(** * The merchandise-trade dashboard script (22071718.py)

    A shallow embedding of the script: the loader
    [read_export_import_data], the three renderers [line_plot_creation],
    [horizontal_bar_plot_creation] and [create_merchandise_pie_chart], and
    the top-level statements that wire them together.

    - A pandas DataFrame is a list of column labels and a list of rows of
      cells; a cell is a Python [str], [int] or [float].
    - Python floats are IEEE binary64, which is what Rocq's primitive
      floats are, so the arithmetic of the script is computed bit for bit.
    - DataFrame objects live in a store and are passed by reference; every
      call into matplotlib, pyplot or seaborn is appended to a log.
    - What the libraries decide and the repository does not show (how
      [pandas.read_csv] parses a file, which strings pandas reads as a
      number, which wedge sizes matplotlib refuses) is taken as a
      parameter, the class [Libraries]. *)

From Stdlib Require Import ZArith String Ascii List Floats DecimalString Lia.
From stdpp Require Import base option list gmap strings.
Import ListNotations.

Set Warnings "-inexact-float".

Local Open Scope Z_scope.

(** ** Exceptions and results *)

Inductive exn :=
| FileNotFoundError (path : string)
| ParserError
| KeyError (label : string)
| IndexError
| ValueError
| ReferenceError      (* a reference that names no object: never raised by Python *)
| OutsideModel        (* a column label that occurs more than once *).

Inductive result (A : Type) :=
| Ok (a : A)
| Raise (e : exn).
Arguments Ok {A} a.
Arguments Raise {A} e.

Global Instance result_ret : MRet result := fun _ a => Ok a.
Global Instance result_bind : MBind result := fun _ _ f r =>
  match r with
  | Ok a => f a
  | Raise e => Raise e
  end.

(** [xs[i]] on a Python list, for [i >= 0]. *)
Definition list_getitem {A} (xs : list A) (i : nat) : result A :=
  match xs !! i with
  | Some x => Ok x
  | None => Raise IndexError
  end.

(** ** Strings *)

Module Str.

Local Open Scope string_scope.

Definition space : ascii := " "%char.

(** [s.split(sep)] for a separator of one character: the pieces between
    the occurrences of [sep], empty pieces included. The list is never
    empty. *)
Fixpoint split (sep : ascii) (s : string) : list string :=
  match s with
  | EmptyString => [EmptyString]
  | String c rest =>
      if Ascii.eqb c sep then EmptyString :: split sep rest
      else match split sep rest with
           | piece :: pieces => String c piece :: pieces
           | [] => [String c EmptyString]
           end
  end.

(** [col.split(' ')[0]] *)
Definition header_token (col : string) : result string :=
  list_getitem (split space col) 0.

(** The characters of [s] before the first [c]. *)
Fixpoint before (c : ascii) (s : string) : string :=
  match s with
  | EmptyString => EmptyString
  | String c' rest => if Ascii.eqb c' c then EmptyString else String c' (before c rest)
  end.

Fixpoint contains (c : ascii) (s : string) : bool :=
  match s with
  | EmptyString => false
  | String c' rest => Ascii.eqb c' c || contains c rest
  end.

(** The words of the specification: the first whitespace-delimited token
    of a string, with Python's ASCII whitespace (space, tab, line feed,
    vertical tab, form feed, carriage return, and the four separators
    28 to 31). *)
Definition is_whitespace (c : ascii) : bool :=
  let n := nat_of_ascii c in
  (Nat.eqb n 32 || (Nat.leb 9 n && Nat.leb n 13) || (Nat.leb 28 n && Nat.leb n 31))%bool.

Fixpoint take_token (s : string) : string :=
  match s with
  | EmptyString => EmptyString
  | String c rest => if is_whitespace c then EmptyString else String c (take_token rest)
  end.

Fixpoint first_whitespace_token (s : string) : string :=
  match s with
  | EmptyString => EmptyString
  | String c rest => if is_whitespace c then first_whitespace_token rest else take_token s
  end.

Definition upper (c : ascii) : ascii :=
  let n := nat_of_ascii c in
  if (Nat.leb 97 n && Nat.leb n 122)%bool then ascii_of_nat (n - 32) else c.

Definition lower (c : ascii) : ascii :=
  let n := nat_of_ascii c in
  if (Nat.leb 65 n && Nat.leb n 90)%bool then ascii_of_nat (n + 32) else c.

Fixpoint map_chars (f : ascii -> ascii) (s : string) : string :=
  match s with
  | EmptyString => EmptyString
  | String c rest => String (f c) (map_chars f rest)
  end.

(** [s.capitalize()] on ASCII text. *)
Definition capitalize (s : string) : string :=
  match s with
  | EmptyString => EmptyString
  | String c rest => String (upper c) (map_chars lower rest)
  end.

Definition of_N (n : N) : string := NilEmpty.string_of_uint (N.to_uint n).

End Str.

(** ** Floats *)

Module Float.

(** [float(z)]: the binary64 nearest to the integer, ties to even. *)
Definition of_Z (z : Z) : float := SF2Prim (binary_normalize prec emax z 0 false).

Definition of_nat (n : nat) : float := of_Z (Z.of_nat n).

(** [num / den] rounded to the nearest integer, ties to even; [den > 0]. *)
Definition round_half_even (num den : Z) : Z :=
  let q := num / den in
  match 2 * (num mod den) ?= den with
  | Lt => q
  | Gt => q + 1
  | Eq => if Z.even q then q else q + 1
  end.

(** The number of tenths nearest to [m * 2^e]. *)
Definition tenths (m : positive) (e : Z) : Z :=
  if 0 <=? e then Z.pos m * 10 * 2 ^ e
  else round_half_even (Z.pos m * 10) (2 ^ (- e)).

Definition fixed1 (n : Z) : string :=
  (Str.of_N (Z.to_N (n / 10)) ++ "." ++ Str.of_N (Z.to_N (n mod 10)))%string.

(** [f'{x:.1f}']: the exact value of the float, correctly rounded to one
    decimal place (ties to even), with the sign of the float. *)
Definition format_1f (x : float) : string :=
  match Prim2SF x with
  | S754_nan => "nan"%string
  | S754_infinity s => if s then "-inf"%string else "inf"%string
  | S754_zero s => if s then "-0.0"%string else "0.0"%string
  | S754_finite s m e => ((if s then "-" else "") ++ fixed1 (tenths m e))%string
  end.

(** [x >= y] *)
Definition geb (x y : float) : bool := PrimFloat.leb y x.

End Float.

(** ** The data table *)

(** A cell of a DataFrame read from CSV: text, or a number of an integer
    or a float column. A missing entry is the float NaN. *)
Inductive cell :=
| CStr (s : string)
| CInt (z : Z)
| CFloat (x : float).

Definition missing : cell := CFloat nan.

Record DataFrame := mkDataFrame {
  columns : list string;
  rows : list (list cell)
}.

(** What the libraries decide. *)
Class Libraries := {
  (** [pandas.read_csv] on the text of a file: the table, or a parse failure *)
  csv_parse : string -> option DataFrame;
  (** the number pandas reads in a string, if it reads one *)
  to_double : string -> option float;
  (** whether [Axes.pie] accepts these wedge sizes *)
  pie_wedges_ok : list float -> bool
}.

Module Frame.

(** [df.iloc[:stop]], a new frame. *)
Definition iloc_until (stop : Z) (df : DataFrame) : DataFrame :=
  let n := Z.of_nat (length (rows df)) in
  let stop' := if stop <? 0 then Z.max 0 (n + stop) else Z.min stop n in
  mkDataFrame (columns df) (take (Z.to_nat stop') (rows df)).

(** The entries of [xs] at the positions where [mask] is [true]. *)
Fixpoint mask_select {A} (mask : list bool) (xs : list A) : list A :=
  match mask, xs with
  | b :: mask', x :: xs' => if b then x :: mask_select mask' xs' else mask_select mask' xs'
  | _, _ => []
  end.

Definition is_label_in (labels : list string) (col : string) : bool :=
  existsb (String.eqb col) labels.

(** The two identifier columns the loader drops. *)
Definition code_labels : list string := ["Country Code"; "Series Code"]%string.

(** [df.drop(columns=labels)]: a label that names no column is a
    [KeyError]; every column with one of the labels goes. *)
Definition drop_columns (labels : list string) (df : DataFrame) : result DataFrame :=
  match List.find (fun l => negb (is_label_in (columns df) l)) labels with
  | Some l => Raise (KeyError l)
  | None =>
      let keep := map (fun col => negb (is_label_in labels col)) (columns df) in
      Ok (mkDataFrame (mask_select keep (columns df)) (map (mask_select keep) (rows df)))
  end.

(** [df.columns = labels]: the number of labels must be the number of
    columns. *)
Definition set_columns (labels : list string) (df : DataFrame) : result DataFrame :=
  if Nat.eqb (length labels) (length (columns df))
  then Ok (mkDataFrame labels (rows df))
  else Raise ValueError.

(** The positions of a label among the column labels. *)
Fixpoint positions (label : string) (cols : list string) : list nat :=
  match cols with
  | [] => []
  | col :: cols' =>
      (if String.eqb col label then [0%nat] else []) ++ map S (positions label cols')
  end.

(** The position of the one column with this label. A label that is
    absent is a [KeyError]; with a label that occurs twice pandas hands
    back a two-dimensional frame, which is outside this model. *)
Definition column_index (df : DataFrame) (label : string) : result nat :=
  match positions label (columns df) with
  | [] => Raise (KeyError label)
  | [i] => Ok i
  | _ => Raise OutsideModel
  end.

Definition cell_at (i : nat) (row : list cell) : cell := nth i row missing.

(** [df[label]] *)
Definition getitem (df : DataFrame) (label : string) : result (list cell) :=
  i ← column_index df label; Ok (map (cell_at i) (rows df)).

(** [series == text] *)
Definition eq_scalar (series : list cell) (text : string) : list bool :=
  map (fun c => match c with CStr s => String.eqb s text | _ => false end) series.

(** [series.isin(texts)] *)
Definition isin (series : list cell) (texts : list string) : list bool :=
  map (fun c => match c with CStr s => existsb (String.eqb s) texts | _ => false end) series.

(** [mask1 & mask2] *)
Definition mask_and (m1 m2 : list bool) : list bool := zip_with andb m1 m2.

(** [df.loc[mask, label].values.tolist()] *)
Definition loc (df : DataFrame) (mask : list bool) (label : string) : result (list cell) :=
  col ← getitem df label; Ok (mask_select mask col).

(** The selection each renderer makes:
[[
data.loc[(data['Series'] == indicator) & (data['Country'].isin(countries)),
         year].values.tolist()
]] *)
Definition select (df : DataFrame) (indicator : string) (countries : list string)
    (year : string) : result (list cell) :=
  series ← getitem df "Series";
  country ← getitem df "Country";
  loc df (mask_and (eq_scalar series indicator) (isin country countries)) year.

(** A row as the selection reads it: its Series cell is the indicator
    and its Country cell is one of the countries. *)
Definition row_selected (i_series i_country : nat) (indicator : string)
    (countries : list string) (row : list cell) : bool :=
  match cell_at i_series row, cell_at i_country row with
  | CStr s, CStr c => String.eqb s indicator && existsb (String.eqb c) countries
  | _, _ => false
  end.

End Frame.

(** ** Numeric coercion *)

(** The [errors] argument of [pandas.to_numeric]. *)
Inductive errors_policy := errors_raise | errors_coerce.

Section Coercion.
Context `{Libraries}.

Definition parse_cell (c : cell) : option float :=
  match c with
  | CStr s => to_double s
  | CInt z => Some (Float.of_Z z)
  | CFloat x => Some x
  end.

Definition coerce_cell (c : cell) : float := default nan (parse_cell c).

(** [pd.to_numeric(values, errors=...)] on a list of cells. The array is
    carried as binary64: the renderers divide it by a float or hand it to
    matplotlib, both of which convert an integer array first. *)
Definition to_numeric (values : list cell) (errors : errors_policy) : result (list float) :=
  match errors with
  | errors_coerce => Ok (map coerce_cell values)
  | errors_raise =>
      match mapM parse_cell values with
      | Some xs => Ok xs
      | None => Raise ValueError
      end
  end.

End Coercion.

(** ** Calls into the plotting libraries *)

Inductive colormap := viridis | Set3 | prism.

Inductive colour :=
| named (name : string)
| cmap_at (cm : colormap) (x : float)            (* [cm(x)] *)
| cmap_linspace (cm : colormap) (n : nat)        (* [cm(np.linspace(0, 1, n))] *).

Module Axes.

(** The methods of [matplotlib.axes.Axes] the script calls, with the
    arguments it passes. *)
Inductive call :=
| plot (x : list string) (y : list float) (marker label color : string)
| barh (y width : list float) (height : float) (label : string) (color : colour)
       (edgecolor : string)
| text (x y : float) (s ha va color : string) (fontsize : Z) (weight : option string)
| pie (x : list float) (labels : list string) (explode : list float) (autopct : string)
      (shadow : bool) (startangle : Z) (colors : colour)
| set_title (label : string) (pad fontsize : Z)
| set_xlabel (label : string) (fontsize : Z)
| set_ylabel (label : string) (fontsize : Z)
| set_yticks (ticks : list float)
| set_yticklabels (labels : list string)
| legend
| grid (visible : option bool)
| spine_set_visible (spine : string) (visible : bool)
| add_artist_circle (cx cy radius : float) (fc : string)
| axis (arg : string).

(** A bar drawn by [barh]: a [matplotlib.patches.Rectangle]. *)
Record rectangle := mkRectangle {
  get_x : float;
  get_y : float;
  get_width : float;
  get_height : float
}.

End Axes.

Inductive pyplot_call :=
| rcParams_update (settings : list (string * string))
| figure (width height : Z)
| subplots (nrows ncols : nat) (width height : Z)
| subplots_adjust (params : list (string * float))
| suptitle (t : string) (fontsize : Z) (weight : string)
| figtext (x y : float) (s ha va : string) (fontdict : list (string * string))
          (bbox : list (string * string)) (wrap : bool)
| tight_layout (pad : Z) (rect : list float)
| show.

Inductive seaborn_call :=
| sns_set (style palette context : string)
| set_style (style : string).

Inductive event :=
| on_axes (ax : nat) (c : Axes.call)
| on_pyplot (c : pyplot_call)
| on_seaborn (c : seaborn_call).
──────────────────────────────
With "tolist" as the search string, filter the records and return each line that has it.

Answer for this exercise
(** [df.loc[mask, label].values.tolist()] *)
         year].values.tolist()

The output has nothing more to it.